[DATA SUPPLIED Boundary: Start]

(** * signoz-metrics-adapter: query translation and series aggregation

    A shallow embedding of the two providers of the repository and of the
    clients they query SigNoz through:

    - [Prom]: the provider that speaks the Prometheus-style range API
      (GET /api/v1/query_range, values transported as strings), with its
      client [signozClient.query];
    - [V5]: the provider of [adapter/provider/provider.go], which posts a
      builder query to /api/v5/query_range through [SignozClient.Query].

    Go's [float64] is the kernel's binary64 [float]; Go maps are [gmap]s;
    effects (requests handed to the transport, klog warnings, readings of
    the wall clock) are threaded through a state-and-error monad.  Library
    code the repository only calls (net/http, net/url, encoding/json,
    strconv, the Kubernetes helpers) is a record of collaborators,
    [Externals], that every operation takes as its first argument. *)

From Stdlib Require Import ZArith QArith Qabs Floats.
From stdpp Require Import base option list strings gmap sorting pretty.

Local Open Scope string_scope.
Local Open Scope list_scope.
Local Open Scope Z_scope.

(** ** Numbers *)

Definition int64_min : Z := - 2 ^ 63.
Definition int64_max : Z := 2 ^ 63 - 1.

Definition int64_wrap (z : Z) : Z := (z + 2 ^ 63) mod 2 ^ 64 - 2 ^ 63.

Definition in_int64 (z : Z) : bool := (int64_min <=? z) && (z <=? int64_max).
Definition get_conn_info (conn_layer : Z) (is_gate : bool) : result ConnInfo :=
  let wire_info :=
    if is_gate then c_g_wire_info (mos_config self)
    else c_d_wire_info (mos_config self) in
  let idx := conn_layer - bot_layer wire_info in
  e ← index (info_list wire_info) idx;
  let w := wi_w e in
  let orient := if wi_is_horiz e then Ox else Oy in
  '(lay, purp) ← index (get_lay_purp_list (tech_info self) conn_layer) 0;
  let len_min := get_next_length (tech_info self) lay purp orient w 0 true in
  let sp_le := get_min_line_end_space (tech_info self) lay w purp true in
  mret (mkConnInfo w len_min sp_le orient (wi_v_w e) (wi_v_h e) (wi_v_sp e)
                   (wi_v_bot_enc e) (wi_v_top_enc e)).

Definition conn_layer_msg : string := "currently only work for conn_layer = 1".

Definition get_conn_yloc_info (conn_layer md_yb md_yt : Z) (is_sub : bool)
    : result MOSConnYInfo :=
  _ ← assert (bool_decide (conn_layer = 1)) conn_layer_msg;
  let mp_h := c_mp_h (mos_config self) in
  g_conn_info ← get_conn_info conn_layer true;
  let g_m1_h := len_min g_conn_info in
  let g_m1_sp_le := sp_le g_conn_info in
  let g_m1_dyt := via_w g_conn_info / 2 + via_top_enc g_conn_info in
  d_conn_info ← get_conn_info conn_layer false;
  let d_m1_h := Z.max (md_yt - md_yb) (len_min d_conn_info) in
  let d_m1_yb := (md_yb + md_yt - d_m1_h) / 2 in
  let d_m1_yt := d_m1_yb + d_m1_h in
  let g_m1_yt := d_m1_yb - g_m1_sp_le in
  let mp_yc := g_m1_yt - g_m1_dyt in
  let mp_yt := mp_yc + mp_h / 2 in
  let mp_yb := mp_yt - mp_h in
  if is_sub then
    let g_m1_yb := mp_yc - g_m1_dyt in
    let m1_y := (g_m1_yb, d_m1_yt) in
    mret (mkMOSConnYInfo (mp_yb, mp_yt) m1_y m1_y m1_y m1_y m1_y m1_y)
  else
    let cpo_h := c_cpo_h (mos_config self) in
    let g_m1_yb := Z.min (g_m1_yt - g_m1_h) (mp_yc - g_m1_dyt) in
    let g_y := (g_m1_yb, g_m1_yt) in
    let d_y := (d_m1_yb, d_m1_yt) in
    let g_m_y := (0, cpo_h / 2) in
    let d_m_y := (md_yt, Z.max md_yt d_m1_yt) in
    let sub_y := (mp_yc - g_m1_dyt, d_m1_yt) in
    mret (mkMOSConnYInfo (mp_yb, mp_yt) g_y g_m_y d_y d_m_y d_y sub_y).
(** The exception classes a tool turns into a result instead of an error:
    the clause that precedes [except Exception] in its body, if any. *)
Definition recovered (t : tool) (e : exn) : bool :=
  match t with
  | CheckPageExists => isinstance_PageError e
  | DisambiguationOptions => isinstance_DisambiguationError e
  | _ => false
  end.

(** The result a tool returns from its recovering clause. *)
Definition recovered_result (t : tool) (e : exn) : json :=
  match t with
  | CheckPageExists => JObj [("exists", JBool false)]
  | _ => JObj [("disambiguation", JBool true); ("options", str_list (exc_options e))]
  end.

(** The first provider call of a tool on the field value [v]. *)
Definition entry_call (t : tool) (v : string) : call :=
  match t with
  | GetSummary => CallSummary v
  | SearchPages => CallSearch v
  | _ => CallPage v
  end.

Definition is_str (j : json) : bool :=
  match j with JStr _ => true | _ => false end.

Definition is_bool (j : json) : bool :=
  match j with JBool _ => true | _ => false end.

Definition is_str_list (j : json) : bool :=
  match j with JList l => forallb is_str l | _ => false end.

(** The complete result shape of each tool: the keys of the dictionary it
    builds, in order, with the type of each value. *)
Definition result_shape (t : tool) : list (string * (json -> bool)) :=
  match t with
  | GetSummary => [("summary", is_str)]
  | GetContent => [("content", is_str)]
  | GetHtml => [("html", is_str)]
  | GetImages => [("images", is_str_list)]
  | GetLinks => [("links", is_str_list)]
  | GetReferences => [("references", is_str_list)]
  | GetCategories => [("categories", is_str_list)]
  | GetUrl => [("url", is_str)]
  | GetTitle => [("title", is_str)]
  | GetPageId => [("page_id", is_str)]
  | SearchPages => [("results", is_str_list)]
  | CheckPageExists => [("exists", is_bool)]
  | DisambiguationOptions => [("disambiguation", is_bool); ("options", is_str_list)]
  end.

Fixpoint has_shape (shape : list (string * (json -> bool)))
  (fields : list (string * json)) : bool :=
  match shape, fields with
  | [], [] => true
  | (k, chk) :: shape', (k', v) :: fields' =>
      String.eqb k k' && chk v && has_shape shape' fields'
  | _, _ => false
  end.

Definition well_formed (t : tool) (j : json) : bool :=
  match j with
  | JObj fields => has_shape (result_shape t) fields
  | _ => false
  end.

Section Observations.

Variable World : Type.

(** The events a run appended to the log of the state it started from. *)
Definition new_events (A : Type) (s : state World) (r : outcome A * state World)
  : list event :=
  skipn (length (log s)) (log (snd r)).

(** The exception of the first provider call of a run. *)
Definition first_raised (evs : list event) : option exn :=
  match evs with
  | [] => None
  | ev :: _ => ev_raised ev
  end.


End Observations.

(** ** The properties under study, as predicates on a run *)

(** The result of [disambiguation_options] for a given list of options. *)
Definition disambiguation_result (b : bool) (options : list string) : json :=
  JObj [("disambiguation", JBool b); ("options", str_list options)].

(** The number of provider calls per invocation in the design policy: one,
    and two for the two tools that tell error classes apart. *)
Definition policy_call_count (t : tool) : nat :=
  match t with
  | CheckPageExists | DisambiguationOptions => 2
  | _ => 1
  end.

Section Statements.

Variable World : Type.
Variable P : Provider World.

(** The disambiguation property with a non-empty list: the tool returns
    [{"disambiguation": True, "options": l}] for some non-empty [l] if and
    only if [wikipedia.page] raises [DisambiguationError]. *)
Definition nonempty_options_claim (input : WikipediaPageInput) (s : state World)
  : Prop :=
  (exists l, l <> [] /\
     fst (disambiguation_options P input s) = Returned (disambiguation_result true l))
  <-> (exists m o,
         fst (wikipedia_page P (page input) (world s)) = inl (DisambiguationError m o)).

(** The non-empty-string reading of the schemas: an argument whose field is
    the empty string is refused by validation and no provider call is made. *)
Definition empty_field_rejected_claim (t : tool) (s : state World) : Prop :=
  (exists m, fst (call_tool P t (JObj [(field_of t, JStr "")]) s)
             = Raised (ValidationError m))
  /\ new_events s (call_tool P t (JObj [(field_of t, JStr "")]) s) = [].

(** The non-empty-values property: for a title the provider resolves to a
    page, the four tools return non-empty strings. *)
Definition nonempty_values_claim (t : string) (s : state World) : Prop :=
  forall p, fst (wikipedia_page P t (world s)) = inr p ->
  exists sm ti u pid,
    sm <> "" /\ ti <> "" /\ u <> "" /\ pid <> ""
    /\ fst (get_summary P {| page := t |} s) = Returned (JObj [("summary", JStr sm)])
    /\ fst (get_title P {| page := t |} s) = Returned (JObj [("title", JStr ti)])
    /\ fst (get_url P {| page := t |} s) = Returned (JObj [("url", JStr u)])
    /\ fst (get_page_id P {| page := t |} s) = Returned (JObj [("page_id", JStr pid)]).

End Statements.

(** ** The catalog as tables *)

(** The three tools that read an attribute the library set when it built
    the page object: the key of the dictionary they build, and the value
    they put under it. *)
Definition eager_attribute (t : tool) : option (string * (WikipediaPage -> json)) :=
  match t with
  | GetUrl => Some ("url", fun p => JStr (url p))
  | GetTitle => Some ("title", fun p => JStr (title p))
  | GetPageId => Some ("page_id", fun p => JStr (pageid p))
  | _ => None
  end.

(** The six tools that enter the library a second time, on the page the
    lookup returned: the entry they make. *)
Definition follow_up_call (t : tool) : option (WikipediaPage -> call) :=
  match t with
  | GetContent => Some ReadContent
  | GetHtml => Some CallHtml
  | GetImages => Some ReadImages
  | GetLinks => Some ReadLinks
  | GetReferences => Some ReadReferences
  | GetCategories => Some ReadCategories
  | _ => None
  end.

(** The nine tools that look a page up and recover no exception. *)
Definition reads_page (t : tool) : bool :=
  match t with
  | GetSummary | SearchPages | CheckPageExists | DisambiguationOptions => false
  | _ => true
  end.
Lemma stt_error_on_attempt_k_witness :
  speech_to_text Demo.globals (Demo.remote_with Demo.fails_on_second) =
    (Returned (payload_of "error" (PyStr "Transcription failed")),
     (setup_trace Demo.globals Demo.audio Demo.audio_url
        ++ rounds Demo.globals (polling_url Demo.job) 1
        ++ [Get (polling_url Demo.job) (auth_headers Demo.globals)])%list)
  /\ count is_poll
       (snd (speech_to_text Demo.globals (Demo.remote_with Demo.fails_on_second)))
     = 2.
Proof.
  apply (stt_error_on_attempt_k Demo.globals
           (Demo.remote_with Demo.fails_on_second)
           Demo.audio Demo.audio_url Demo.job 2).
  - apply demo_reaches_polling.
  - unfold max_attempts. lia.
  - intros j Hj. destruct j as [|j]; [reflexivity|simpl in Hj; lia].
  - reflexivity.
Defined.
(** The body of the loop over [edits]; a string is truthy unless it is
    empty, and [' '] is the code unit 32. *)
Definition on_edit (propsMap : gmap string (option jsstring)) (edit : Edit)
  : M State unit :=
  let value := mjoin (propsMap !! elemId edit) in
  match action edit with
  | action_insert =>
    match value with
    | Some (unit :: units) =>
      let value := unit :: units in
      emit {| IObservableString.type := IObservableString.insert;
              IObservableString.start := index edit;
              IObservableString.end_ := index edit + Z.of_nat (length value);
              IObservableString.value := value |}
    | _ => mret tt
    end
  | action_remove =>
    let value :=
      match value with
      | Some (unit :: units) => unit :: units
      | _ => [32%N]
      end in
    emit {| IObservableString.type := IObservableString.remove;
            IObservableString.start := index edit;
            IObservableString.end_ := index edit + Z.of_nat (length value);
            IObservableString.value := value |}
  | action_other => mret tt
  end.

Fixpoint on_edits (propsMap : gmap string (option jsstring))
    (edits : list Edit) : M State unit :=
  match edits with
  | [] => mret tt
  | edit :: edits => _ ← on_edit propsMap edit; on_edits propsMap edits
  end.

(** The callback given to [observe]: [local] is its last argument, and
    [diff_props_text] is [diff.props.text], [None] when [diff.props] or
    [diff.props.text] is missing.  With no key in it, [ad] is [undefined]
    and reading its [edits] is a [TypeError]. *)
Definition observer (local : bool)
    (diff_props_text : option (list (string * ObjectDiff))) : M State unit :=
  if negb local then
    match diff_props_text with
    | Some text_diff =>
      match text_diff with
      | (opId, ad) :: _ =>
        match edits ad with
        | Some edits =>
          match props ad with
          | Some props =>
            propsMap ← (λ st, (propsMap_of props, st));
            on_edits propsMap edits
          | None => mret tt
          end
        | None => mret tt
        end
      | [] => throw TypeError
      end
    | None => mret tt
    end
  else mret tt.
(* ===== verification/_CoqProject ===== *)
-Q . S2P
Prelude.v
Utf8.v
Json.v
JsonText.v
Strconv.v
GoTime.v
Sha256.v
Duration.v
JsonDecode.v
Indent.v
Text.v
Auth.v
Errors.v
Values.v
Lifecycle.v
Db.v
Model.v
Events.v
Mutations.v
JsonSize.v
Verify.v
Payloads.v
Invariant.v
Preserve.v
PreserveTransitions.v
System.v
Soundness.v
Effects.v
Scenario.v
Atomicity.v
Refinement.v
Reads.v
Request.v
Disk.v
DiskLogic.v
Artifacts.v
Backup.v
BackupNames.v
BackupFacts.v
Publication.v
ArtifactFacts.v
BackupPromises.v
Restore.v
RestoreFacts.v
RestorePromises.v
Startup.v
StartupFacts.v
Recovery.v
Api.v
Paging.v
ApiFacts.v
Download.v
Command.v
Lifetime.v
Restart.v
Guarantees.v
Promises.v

[DATA SUPPLIED Boundary: End]

▸ **TASK TO COMPLETE**
Going back over the entries above, copy word for word every line from the one that has "(** The six" on through the one that has "apply (stt_error_on_attempt_k Demo.globals".

▸ **RESPONSE TO THIS EXERCISE**
(** The six tools that enter the library a second time, on the page the
    lookup returned: the entry they make. *)
Definition follow_up_call (t : tool) : option (WikipediaPage -> call) :=
  match t with
  | GetContent => Some ReadContent
  | GetHtml => Some CallHtml
  | GetImages => Some ReadImages
  | GetLinks => Some ReadLinks
  | GetReferences => Some ReadReferences
  | GetCategories => Some ReadCategories
  | _ => None
  end.

(** The nine tools that look a page up and recover no exception. *)
Definition reads_page (t : tool) : bool :=
  match t with
  | GetSummary | SearchPages | CheckPageExists | DisambiguationOptions => false
  | _ => true
  end.
Lemma stt_error_on_attempt_k_witness :
  speech_to_text Demo.globals (Demo.remote_with Demo.fails_on_second) =
    (Returned (payload_of "error" (PyStr "Transcription failed")),
     (setup_trace Demo.globals Demo.audio Demo.audio_url
        ++ rounds Demo.globals (polling_url Demo.job) 1
        ++ [Get (polling_url Demo.job) (auth_headers Demo.globals)])%list)
  /\ count is_poll
       (snd (speech_to_text Demo.globals (Demo.remote_with Demo.fails_on_second)))
     = 2.
Proof.
  apply (stt_error_on_attempt_k Demo.globals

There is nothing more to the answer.